Three years after they changed the game with their 5K-rated album Forever, Pittsburgh noise terrorists Code Orange have returned with news of their highly-anticipated fourth LP, Underneath. Kerrang! were lucky enough to be among the first to hear it, and we can already confirm it is breathtaking. An incredible artistic achievement from a band who are fearless in their approach to heaviness, and who unleashed an arsenal of weapons to create the most destructive record of the year. Rather than being Forever 2.0., Underneath exists as its own beast, an evolution away from the all-out war of that 2017 breakthrough into a more realised vision of pain.
“I see [2014 album] I Am King as the inception, Forever as the revenge and I see this record as the becoming,” mainman Jami Morgan tells us today, buzzing as he’s finally able to discuss a project that has consumed his life for the past few years.

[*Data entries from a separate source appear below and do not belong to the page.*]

(** * Decision stump (IMLearn/learners/classifiers/decision_stump.py)

    A shallow embedding of the [DecisionStump] classifier and the
    verification of its threshold search, its fitting loop and its
    prediction rule.

    Numbers: the program computes on numpy [float64] arrays.  Two
    embeddings of the threshold search are given.

    In the first a finite float is an exact rational ([Q]), and the two
    infinities the program produces itself ([np.inf], [-np.inf]) are added
    by the type [float64] below.  Every comparison the program makes is the
    corresponding comparison on [Q] and every sum, product and quotient is
    exact, so this embedding carries the structure of the program: which
    exception is raised, which index is selected among the entries of the
    loss array, which value is copied into the result, which candidate the
    fit keeps.  What is proved of the numbers themselves (the loss array as
    the error of a cut, the range of the returned error) is proved of exact
    arithmetic and is marked so.

    In the second ([binary64]) a float is a binary64 float with the IEEE
    754 operations, so that a run of the program can be replayed bit for
    bit; it shows where rounding makes the program leave what exact
    arithmetic gives. *)

From Stdlib Require Import QArith Qabs ZArith List Bool Lia Lqa.
From Stdlib Require Import Permutation Sorting.Sorted.
From Stdlib Require Import PrimFloat SpecFloat FloatOps.
Import ListNotations.

Set Implicit Arguments.

(** ** Python exceptions and results *)

Inductive exn : Set := IndexError | ValueError | TypeError.

Inductive result (A : Type) : Type :=
| Ok (a : A)
| Raise (e : exn).

Arguments Ok {A} a.
Arguments Raise {A} e.

Definition bind {A B : Type} (r : result A) (k : A -> result B) : result B :=
  match r with
  | Ok a => k a
  | Raise e => Raise e
  end.

Notation "x <- r ;; k" := (bind r (fun x => k))
  (at level 61, r at next level, right associativity).

(** ** Floats with infinities *)

Inductive float64 : Set :=
| NegInf
| Fin (q : Q)
| PosInf.

(** [a < b] and [a >= b] on floats. *)
Definition Qltb (a b : Q) : bool := negb (Qle_bool b a).

Definition flt (a b : float64) : bool :=
  match a, b with
  | _, NegInf => false
  | NegInf, _ => true
  | PosInf, _ => false
  | Fin _, PosInf => true
  | Fin x, Fin y => Qltb x y
  end.

Definition fge (a b : float64) : bool := negb (flt a b).

(** ** The numpy operations the program uses, on 1-D arrays as lists *)

Module np.

Definition sum (a : list Q) : Q := fold_right Qplus 0%Q a.

Definition abs (a : list Q) : list Q := map Qabs a.

Definition zeros_like (a : list Q) : list Q := map (fun _ => 0%Q) a.

(** [np.where(cond, x, y)] with the condition given per element. *)
Definition where_ {A B : Type} (cond : A -> bool) (x y : A -> B)
    (a : list A) : list B :=
  map (fun e => if cond e then x e else y e) a.

(** [np.max] of a non-empty array. *)
Definition max (a : list Q) : Q :=
  match a with
  | [] => 0%Q
  | x :: r => fold_left (fun m e => if Qltb m e then e else m) r x
  end.

(** [np.argmin]: the index of the first occurrence of the minimum. *)
Fixpoint argmin_from (best_i : nat) (best : Q) (i : nat) (a : list Q)
    : nat :=
  match a with
  | [] => best_i
  | x :: r =>
      if Qltb x best then argmin_from i x (S i) r
      else argmin_from best_i best (S i) r
  end.

Definition argmin (a : list Q) : nat :=
  match a with
  | [] => 0%nat
  | x :: r => argmin_from 0 x 1 r
  end.

(** [np.c_[a, b]] for two 1-D arrays: the rows [(a[i], b[i])]; arrays of
    different lengths cannot be concatenated. *)
Definition c_ (a b : list Q) : result (list (Q * Q)) :=
  if (length a =? length b)%nat then Ok (combine a b) else Raise ValueError.

(** [keys.argsort()]: the indices of [keys] in ascending order of key.
    numpy's default sort promises no order among equal keys; here they keep
    their input order (insertion).  The general results below use only
    that the rows come out as a sorted permutation ([sorted_rows_ok]). *)
Fixpoint insert_index (keys : list Q) (i : nat) (sorted : list nat)
    : list nat :=
  match sorted with
  | [] => [i]
  | j :: r =>
      if Qltb (nth i keys 0%Q) (nth j keys 0%Q) then i :: j :: r
      else j :: insert_index keys i r
  end.

Definition argsort (keys : list Q) : list nat :=
  fold_left (fun sorted i => insert_index keys i sorted)
            (seq 0 (length keys)) [].

(** [a[idx]] for an index array [idx] (rows of a 2-column matrix). *)
Definition take (a : list (Q * Q)) (idx : list nat) : list (Q * Q) :=
  map (fun i => nth i a (0%Q, 0%Q)) idx.

(** [a[i] = x] on a 1-D array; [setitem] raises where numpy does, and
    [upd], for the writes of the loop that are in range by construction,
    leaves the array alone out of range. *)
Fixpoint upd (i : nat) (x : Q) (a : list Q) : list Q :=
  match a, i with
  | [], _ => []
  | _ :: r, O => x :: r
  | y :: r, S i' => y :: upd i' x r
  end.

Definition setitem (a : list Q) (i : nat) (x : Q) : result (list Q) :=
  if (i <? length a)%nat then Ok (upd i x a) else Raise IndexError.

(** [a[mask != 1] = x]. *)
Definition assign_where_not_one (a mask : list Q) (x : Q) : list Q :=
  map (fun p => if negb (Qeq_bool (snd p) 1) then x else fst p)
      (combine a mask).

End np.

(** ** ThresholdFinder: [_find_threshold], with exact numbers *)

Section FindThreshold.

Variable sign : Z.

(** Lines 117-121: pair, sort by value, normalise the labels. *)
Definition sorted_rows (values labels : list Q) : result (list (Q * Q)) :=
  vl <- np.c_ values labels ;;
  Ok (np.take vl (np.argsort (map fst vl))).

Definition normalise (labels : list Q) : list Q :=
  let sum_of_labels := np.sum (np.abs labels) in
  map (fun l => l / sum_of_labels)%Q labels.

(** Line 125: the loss of the split that sends every sample to [sign]. *)
Definition loss0 (labels : list Q) : Q :=
  Qabs (np.sum (np.where_ (fun l => Qltb (l * inject_Z sign) 0)
                         (fun l => l) (fun _ => 0%Q) labels)).

(** Lines 128-131: one iteration of the sweep, on the pair of arrays
    [(loss, is_first_time)]. *)
Definition sweep_body (values labels : list Q)
    (st : list Q * list Q) (i : nat) : list Q * list Q :=
  let '(loss, is_first_time) := st in
  let is_first_time :=
    if negb (Qeq_bool (nth (i - 1) values 0%Q) (nth i values 0%Q))
    then np.upd i 1%Q is_first_time
    else is_first_time in
  let loss :=
    np.upd i (nth (i - 1) loss 0 + nth (i - 1) labels 0 * inject_Z sign)%Q
           loss in
  (loss, is_first_time).

(** Lines 123-131: both arrays after the loop. *)
Definition sweep (values labels : list Q) : result (list Q * list Q) :=
  let loss := np.zeros_like values in
  let is_first_time := np.zeros_like values in
  loss <- np.setitem loss 0 (loss0 labels) ;;
  is_first_time <- np.setitem is_first_time 0 1%Q ;;
  Ok (fold_left (sweep_body values labels)
                (seq 1 (length labels - 1)) (loss, is_first_time)).

(** Lines 132-133: positions inside a run of equal values get the
    sentinel. *)
Definition mask_ties (loss is_first_time : list Q) : list Q :=
  let maxi := (np.max loss + 1)%Q in
  np.assign_where_not_one loss is_first_time maxi.

(** Lines 135-156: from the selected index to the returned pair. *)
Definition select (values labels loss : list Q) (index : nat)
    : float64 * Q :=
  if (index =? 0)%nat then
    (NegInf, nth 0 loss 0%Q)
  else if (index =? length labels - 1)%nat then
    if (sign =? 1)%Z then
      if Qltb 0 (nth index labels 0%Q) then
        (Fin (nth index values 0%Q), nth index loss 0%Q)
      else
        (PosInf, (nth index loss 0 + nth index labels 0)%Q)
    else
      if Qltb 0 (nth index labels 0%Q) then
        (PosInf, (nth index loss 0 - nth index labels 0)%Q)
      else
        (Fin (nth index values 0%Q), nth index loss 0%Q)
  else
    (Fin (nth index values 0%Q), nth index loss 0%Q).

(** The masked loss array on which [np.argmin] runs, with the sorted
    values and the normalised labels it was computed from. *)
Definition masked_loss (values labels : list Q)
    : result (list Q * list Q * list Q) :=
  vl <- sorted_rows values labels ;;
  let values := map fst vl in
  let labels := normalise (map snd vl) in
  st <- sweep values labels ;;
  Ok (values, labels, mask_ties (fst st) (snd st)).

(** Lines 86-156. *)
Definition _find_threshold (values labels : list Q)
    : result (float64 * Q) :=
  r <- masked_loss values labels ;;
  let '(values, labels, loss) := r in
  let index := np.argmin loss in
  Ok (select values labels loss index).

End FindThreshold.

(** ** StumpModel: the fitted parameters, [_fit] and [_predict] *)

(** The arrays [_fit] and [_predict] receive: a 1-D array, or a 2-D array
    with [shape[1]] columns given by its rows. *)
Inductive ndarray : Type :=
| Arr1 (a : list Q)
| Arr2 (ncols : nat) (rows : list (list Q)).

(** [X[:, i]] on the rows of a 2-D array. *)
Definition column (rows : list (list Q)) (i : nat) : list Q :=
  map (fun r => nth i r 0%Q) rows.

(** [X[:, j]]: a 1-D array has no second axis to index. *)
Definition getcol (X : ndarray) (j : nat) : result (list Q) :=
  match X with
  | Arr1 _ => Raise IndexError
  | Arr2 ncols rows =>
      if (j <? ncols)%nat then Ok (column rows j) else Raise IndexError
  end.

Record DecisionStump : Type := mkStump {
  threshold_ : option float64;
  j_ : option nat;
  sign_ : option Z
}.

(** Line 29. *)
Definition __init__ : DecisionStump := mkStump None None None.

(** The running best of [_fit]:
    [(best_feature, best_threshold, best_loss, best_sign)]. *)
Definition best_t : Type := (nat * option float64 * float64 * Z)%type.

(** Line 43. *)
Definition best_init : best_t := (0%nat, None, PosInf, 1%Z).

(** A [for] loop whose body may raise. *)
Fixpoint for_each {A S : Type} (l : list A) (body : S -> A -> result S)
    (s : S) : result S :=
  match l with
  | [] => Ok s
  | a :: r => s' <- body s a ;; for_each r body s'
  end.

(** Lines 46-49 and 54-57: one (feature, sign) candidate. *)
Definition try_candidate (cur_vec y : list Q) (i : nat) (best : best_t)
    (sign : Z) : result best_t :=
  r <- _find_threshold sign cur_vec y ;;
  let '(threshold, loss) := r in
  let '(_, _, best_loss, _) := best in
  if flt (Fin loss) best_loss then Ok (i, Some threshold, Fin loss, sign)
  else Ok best.

(** Lines 43-57: the search; [Arr1] is the branch [X.ndim == 1]. *)
Definition fit_search (X : ndarray) (y : list Q) : result best_t :=
  match X with
  | Arr1 v =>
      for_each [(-1)%Z; 1%Z] (try_candidate v y 0) best_init
  | Arr2 ncols rows =>
      for_each (seq 0 ncols)
        (fun best i =>
           let cur_vec := column rows i in
           for_each [(-1)%Z; 1%Z] (try_candidate cur_vec y i) best)
        best_init
  end.

(** Lines 31-59: the model after [fit]. *)
Definition _fit (self : DecisionStump) (X : ndarray) (y : list Q)
    : result DecisionStump :=
  best <- fit_search X y ;;
  let '(best_feature, best_threshold, _, best_sign) := best in
  Ok (mkStump best_threshold (Some best_feature) (Some best_sign)).

(** [X[:, None]]: the index [None] is [np.newaxis], so nothing is selected
    and every entry of [X] is kept, under a shape with one more axis. *)
Definition entries (X : ndarray) : list Q :=
  match X with
  | Arr1 a => a
  | Arr2 ncols rows =>
      flat_map (fun r => map (fun i => nth i r 0%Q) (seq 0 ncols)) rows
  end.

As well as being almost obnoxiously heavy in its approach, Underneath sees Code Orange experiment more with electronics and anything else that takes their fancy – from glitches to gunshots. The band pride themselves on being at the cutting edge of what is happening in music, admitting that their 2018 EP The Hurt Will Go On was “to test the temperatures of rock and metal”. And, as Jami explains in typically confident fashion, nothing is more current than Underneath…
Forever received high praise from fans and critics across the board. Did you feel pressure going into Underneath?
“I think there’s definitely an internal pressure, but I don’t think it’s really based on what people thought of Forever; we just thought it was time to make something that truly culminates our sound. On Forever, we started that vision in a lot of ways, and we were really happy with what came out of it, but we wanted to put it all together and make something extremely intricate and forward-thinking without losing the element of music that makes it entertaining and fun to listen to. We’re really taking it a lot further than anyone else would take it.”
What’s the story that holds it together?
“The record is about duality. It’s about having to face yourself and having to face ourselves as a society in this super overcrowded, overexposed, totally all-consuming digital-based world that we live in, plus all the feelings, insecurities and consequences of living lives based on screens. It goes into different elements of how the world we’re living in affects people’s psyche and causes them to act. It’ll be interesting to see how people react. A lot of thought has gone into every single inch of it.”